Saudi Arabia and the United Arab Emirates have kept some exports flowing through pipelines that bypass the Strait of Hormuz. But those exports, as well as the other emergency measures, do not cover the supply disruption, Al-Sabah said.

In all, the emergency measures were not even a “proverbial drop of water,” he said.

Coordinated releases of strategic reserves were not enough to address the supply shortage, said Takehiko Matsuo, Japan’s Vice Minister of International Affairs. His country contributes about 80 million barrels to the strategic release of stocks coordinated by the International Energy Agency. Japan has about three weeks of gas in storage, he said.

Supply shortages could hit Europe in April if the war continues, both German Economy Minister Katherina Reiche and Shell CEO Wael Sawan said.

“We are trying to work with governments to alert them to the various levers they will have to pull, including on the demand side, including what they need to do on storage and what they need to do on purchasing,” Sawan said.

The lack of preparedness has exacerbated the challenges for Europe and other parts of the world, he added.

“The problem is that we are more in reaction mode,” Sawan said. “The best energy strategies are those that really look five or ten years from now and create resilience from now on.”

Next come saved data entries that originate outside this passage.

Lemma step_preserves (sc : Scenario) (times : list Q) (n k : nat)
    (a a' : Arrays) (g g' : rng_state) :
  length times = n -> (S k < n)%nat ->
  loop_inv sc times n k a ->
  step sc times (sorted_by_theta (thresholds sc)) (S k) (a, g) = Ok (a', g') ->
  loop_inv sc times n (S k) a'.
Proof.
  intros Hlen Hk (Hlx & Hlo & Hlr & Hld & Hx0 & Ho0 & Hzero & Hev & Hpost) Hstep.
  unfold step in Hstep. rewrite Nat.sub_succ, Nat.sub_0_r in Hstep.
  apply bind_Ok in Hstep as (t_prev & Ht & Hstep). apply getitem_Ok in Ht.
  apply bind_Ok in Hstep as (state & Hs & Hstep). apply getitem_Ok in Hs.
  apply bind_Ok in Hstep as ([derivative g1] & Hd & Hstep).
  apply bind_Ok in Hstep as (dv & Hdv & Hstep).
  apply setitem_Ok in Hdv as [Hkd ->].
  apply bind_Ok in Hstep as (order_prev & Hop & Hstep). apply getitem_Ok in Hop.
  set (state_next := state + derivative * dt sc) in *.
  destruct (last (crossed_thresholds _ state_next)) as [sel|] eqn:Hsel.
  - apply bind_Ok in Hstep as (t & Hti & Hstep). apply getitem_Ok in Hti.
    apply bind_Ok in Hstep as (ord & Hord & Hstep).
    apply setitem_Ok in Hord as [_ ->].
    apply bind_Ok in Hstep as (rel & Hrel & Hstep).
    apply setitem_Ok in Hrel as [_ ->].
    apply bind_Ok in Hstep as (xs & Hxs & Hstep).
    apply setitem_Ok in Hxs as [_ ->].
    injection Hstep as <- <-. unfold loop_inv. simpl.
    rewrite !length_insert, !list_lookup_insert_ne by lia.
    repeat split; try assumption.
    + intros i Hi. rewrite list_lookup_insert_ne by lia. apply Hzero. lia.
    + rewrite (take_S_r _ (S k) 1%Z) by (apply list_lookup_insert_eq; lia).
      rewrite take_insert_ge by lia.
      rewrite length_app, release_count_app, Hev. reflexivity.
    + intros i Hi. destruct (decide (i = S k)) as [->|Hne].
      * exists t_prev, state, derivative, order_prev.
        rewrite Nat.sub_succ, Nat.sub_0_r.
        rewrite !(list_lookup_insert_ne _ (S k) k) by lia.
        rewrite (list_lookup_insert_eq (driver_values a)) by lia.
        repeat split; try assumption; [now exists g, g1|].
        cbv zeta. fold state_next. rewrite Hsel. exists t.
        rewrite !list_lookup_insert_eq by lia.
        rewrite take_insert_ge by lia.
        repeat split; try assumption.
        now apply list_lookup_middle.
      * apply step_post_frame with (rels := releases a);
          [lia | eauto | apply Hpost; lia].
  - apply bind_Ok in Hstep as (ord & Hord & Hstep).
    apply setitem_Ok in Hord as [_ ->].
    apply bind_Ok in Hstep as (xs & Hxs & Hstep).
    apply setitem_Ok in Hxs as [_ ->].
    injection Hstep as <- <-. unfold loop_inv. simpl.
    rewrite !length_insert, !list_lookup_insert_ne by lia.
    assert (Hrk : releases a !! S k = Some 0%Z) by (apply Hzero; lia).
    repeat split; try assumption.
    + intros i Hi. apply Hzero. lia.
    + rewrite (take_S_r _ (S k) 0%Z) by assumption.
      rewrite release_count_app, Hev.
      change (release_count [0%Z]) with 0%nat. lia.
    + intros i Hi. destruct (decide (i = S k)) as [->|Hne].
      * exists t_prev, state, derivative, order_prev.
        rewrite Nat.sub_succ, Nat.sub_0_r.
        rewrite !(list_lookup_insert_ne _ (S k) k) by lia.
        rewrite (list_lookup_insert_eq (driver_values a)) by lia.
        repeat split; try assumption; [now exists g, g1|].
        cbv zeta. fold state_next. rewrite Hsel.
        rewrite !list_lookup_insert_eq by lia. auto.
      * rewrite <- (app_nil_r (events a)).
        apply step_post_frame with (rels := releases a);
          [lia | eauto | apply Hpost; lia].
Qed.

It would be difficult for operators in the U.S., the largest oil-producing country, to increase production significantly through 2027, regardless of prices, said ConocoPhillips CEO Ryan Lance.

U.S. producers are executing spending plans they set earlier this year and can’t easily adjust them, Lance said.

The United States is also the world’s largest producer of liquefied natural gas. But U.S. LNG producers can’t make up for the Middle East supply shortfall because they are already at peak production, said Matt Schatzman, chief executive of U.S. LNG producer NextDecade.

“None of this will be solved overnight,” he said. “This is a bad situation. Don’t you think we would go faster if we could?”